━━ PROVIDED MATERIAL

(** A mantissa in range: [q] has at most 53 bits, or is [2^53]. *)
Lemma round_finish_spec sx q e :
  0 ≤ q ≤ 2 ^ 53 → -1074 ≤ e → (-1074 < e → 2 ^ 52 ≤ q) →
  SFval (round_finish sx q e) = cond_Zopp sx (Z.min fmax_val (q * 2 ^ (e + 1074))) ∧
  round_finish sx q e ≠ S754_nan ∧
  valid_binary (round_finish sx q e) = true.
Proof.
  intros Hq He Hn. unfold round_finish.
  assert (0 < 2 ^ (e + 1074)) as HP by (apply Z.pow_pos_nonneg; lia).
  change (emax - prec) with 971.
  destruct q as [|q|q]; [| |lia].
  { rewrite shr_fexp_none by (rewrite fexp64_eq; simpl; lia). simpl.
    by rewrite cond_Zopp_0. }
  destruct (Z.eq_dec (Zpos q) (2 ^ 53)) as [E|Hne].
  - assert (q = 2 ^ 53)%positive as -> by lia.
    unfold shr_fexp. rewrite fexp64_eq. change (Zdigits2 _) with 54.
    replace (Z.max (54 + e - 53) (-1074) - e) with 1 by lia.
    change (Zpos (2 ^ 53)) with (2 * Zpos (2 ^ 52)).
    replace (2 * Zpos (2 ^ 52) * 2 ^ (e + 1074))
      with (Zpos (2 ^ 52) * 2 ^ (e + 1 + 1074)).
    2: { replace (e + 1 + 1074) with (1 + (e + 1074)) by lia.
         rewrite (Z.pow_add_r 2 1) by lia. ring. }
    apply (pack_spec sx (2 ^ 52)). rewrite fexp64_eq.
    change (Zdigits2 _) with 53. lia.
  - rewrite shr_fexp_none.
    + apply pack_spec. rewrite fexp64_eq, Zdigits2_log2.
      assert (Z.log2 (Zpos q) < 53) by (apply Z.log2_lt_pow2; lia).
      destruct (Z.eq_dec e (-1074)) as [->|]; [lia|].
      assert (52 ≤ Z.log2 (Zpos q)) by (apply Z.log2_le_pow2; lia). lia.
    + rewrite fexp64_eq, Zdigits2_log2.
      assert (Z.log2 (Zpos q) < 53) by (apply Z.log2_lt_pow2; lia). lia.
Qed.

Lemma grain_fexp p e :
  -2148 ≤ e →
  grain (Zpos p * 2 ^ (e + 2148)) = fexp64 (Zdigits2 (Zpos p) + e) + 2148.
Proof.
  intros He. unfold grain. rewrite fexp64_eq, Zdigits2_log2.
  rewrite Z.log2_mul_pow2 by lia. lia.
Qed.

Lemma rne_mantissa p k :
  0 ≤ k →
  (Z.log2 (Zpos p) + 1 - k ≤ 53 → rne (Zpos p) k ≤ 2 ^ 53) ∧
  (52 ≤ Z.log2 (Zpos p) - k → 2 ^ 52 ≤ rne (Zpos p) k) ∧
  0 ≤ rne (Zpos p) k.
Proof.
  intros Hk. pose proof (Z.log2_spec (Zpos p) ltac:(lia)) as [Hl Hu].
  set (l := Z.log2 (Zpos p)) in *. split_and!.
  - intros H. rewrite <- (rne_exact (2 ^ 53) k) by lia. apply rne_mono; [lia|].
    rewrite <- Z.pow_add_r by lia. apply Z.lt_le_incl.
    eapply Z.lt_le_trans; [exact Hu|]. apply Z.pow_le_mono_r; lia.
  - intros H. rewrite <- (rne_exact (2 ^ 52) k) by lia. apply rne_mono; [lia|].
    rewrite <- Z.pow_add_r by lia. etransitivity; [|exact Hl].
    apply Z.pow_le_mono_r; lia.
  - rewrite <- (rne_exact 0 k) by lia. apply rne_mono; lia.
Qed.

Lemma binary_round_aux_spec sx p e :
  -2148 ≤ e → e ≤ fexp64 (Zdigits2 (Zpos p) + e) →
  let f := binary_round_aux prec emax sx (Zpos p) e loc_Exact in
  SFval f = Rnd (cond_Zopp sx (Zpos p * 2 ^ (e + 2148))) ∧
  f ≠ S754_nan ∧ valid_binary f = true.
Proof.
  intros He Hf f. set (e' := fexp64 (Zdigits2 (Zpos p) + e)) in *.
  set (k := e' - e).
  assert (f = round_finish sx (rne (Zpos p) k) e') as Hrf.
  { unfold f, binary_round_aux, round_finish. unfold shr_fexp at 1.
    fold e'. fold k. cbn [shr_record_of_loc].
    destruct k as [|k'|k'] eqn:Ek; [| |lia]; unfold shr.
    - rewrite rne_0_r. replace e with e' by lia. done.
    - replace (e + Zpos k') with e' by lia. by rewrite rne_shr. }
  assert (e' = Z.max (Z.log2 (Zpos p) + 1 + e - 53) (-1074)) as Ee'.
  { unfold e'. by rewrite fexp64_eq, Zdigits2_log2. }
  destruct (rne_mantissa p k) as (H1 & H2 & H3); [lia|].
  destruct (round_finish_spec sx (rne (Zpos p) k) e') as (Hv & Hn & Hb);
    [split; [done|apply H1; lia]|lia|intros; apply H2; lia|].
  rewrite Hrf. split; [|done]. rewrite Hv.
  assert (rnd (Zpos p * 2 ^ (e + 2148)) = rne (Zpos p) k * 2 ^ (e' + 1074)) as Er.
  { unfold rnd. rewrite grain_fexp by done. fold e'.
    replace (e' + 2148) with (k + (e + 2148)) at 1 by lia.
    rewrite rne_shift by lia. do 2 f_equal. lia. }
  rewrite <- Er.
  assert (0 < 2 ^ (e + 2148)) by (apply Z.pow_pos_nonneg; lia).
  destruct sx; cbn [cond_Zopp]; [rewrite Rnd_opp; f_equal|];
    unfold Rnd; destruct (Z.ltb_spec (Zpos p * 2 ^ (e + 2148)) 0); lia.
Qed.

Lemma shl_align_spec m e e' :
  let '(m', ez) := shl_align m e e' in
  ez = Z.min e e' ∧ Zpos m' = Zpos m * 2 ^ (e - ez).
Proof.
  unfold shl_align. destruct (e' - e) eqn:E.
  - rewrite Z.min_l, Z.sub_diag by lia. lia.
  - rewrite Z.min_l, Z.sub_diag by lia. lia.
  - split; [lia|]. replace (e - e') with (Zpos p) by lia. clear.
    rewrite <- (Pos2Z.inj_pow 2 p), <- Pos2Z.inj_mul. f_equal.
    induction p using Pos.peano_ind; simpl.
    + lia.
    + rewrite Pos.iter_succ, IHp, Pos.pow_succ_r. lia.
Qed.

━━━━

WORK REQUEST: In the records above, find each line with the string "change" and list it.

ANSWER BOX:
  change (emax - prec) with 971.
    unfold shr_fexp. rewrite fexp64_eq. change (Zdigits2 _) with 54.
    change (Zpos (2 ^ 53)) with (2 * Zpos (2 ^ 52)).
    change (Zdigits2 _) with 53. lia.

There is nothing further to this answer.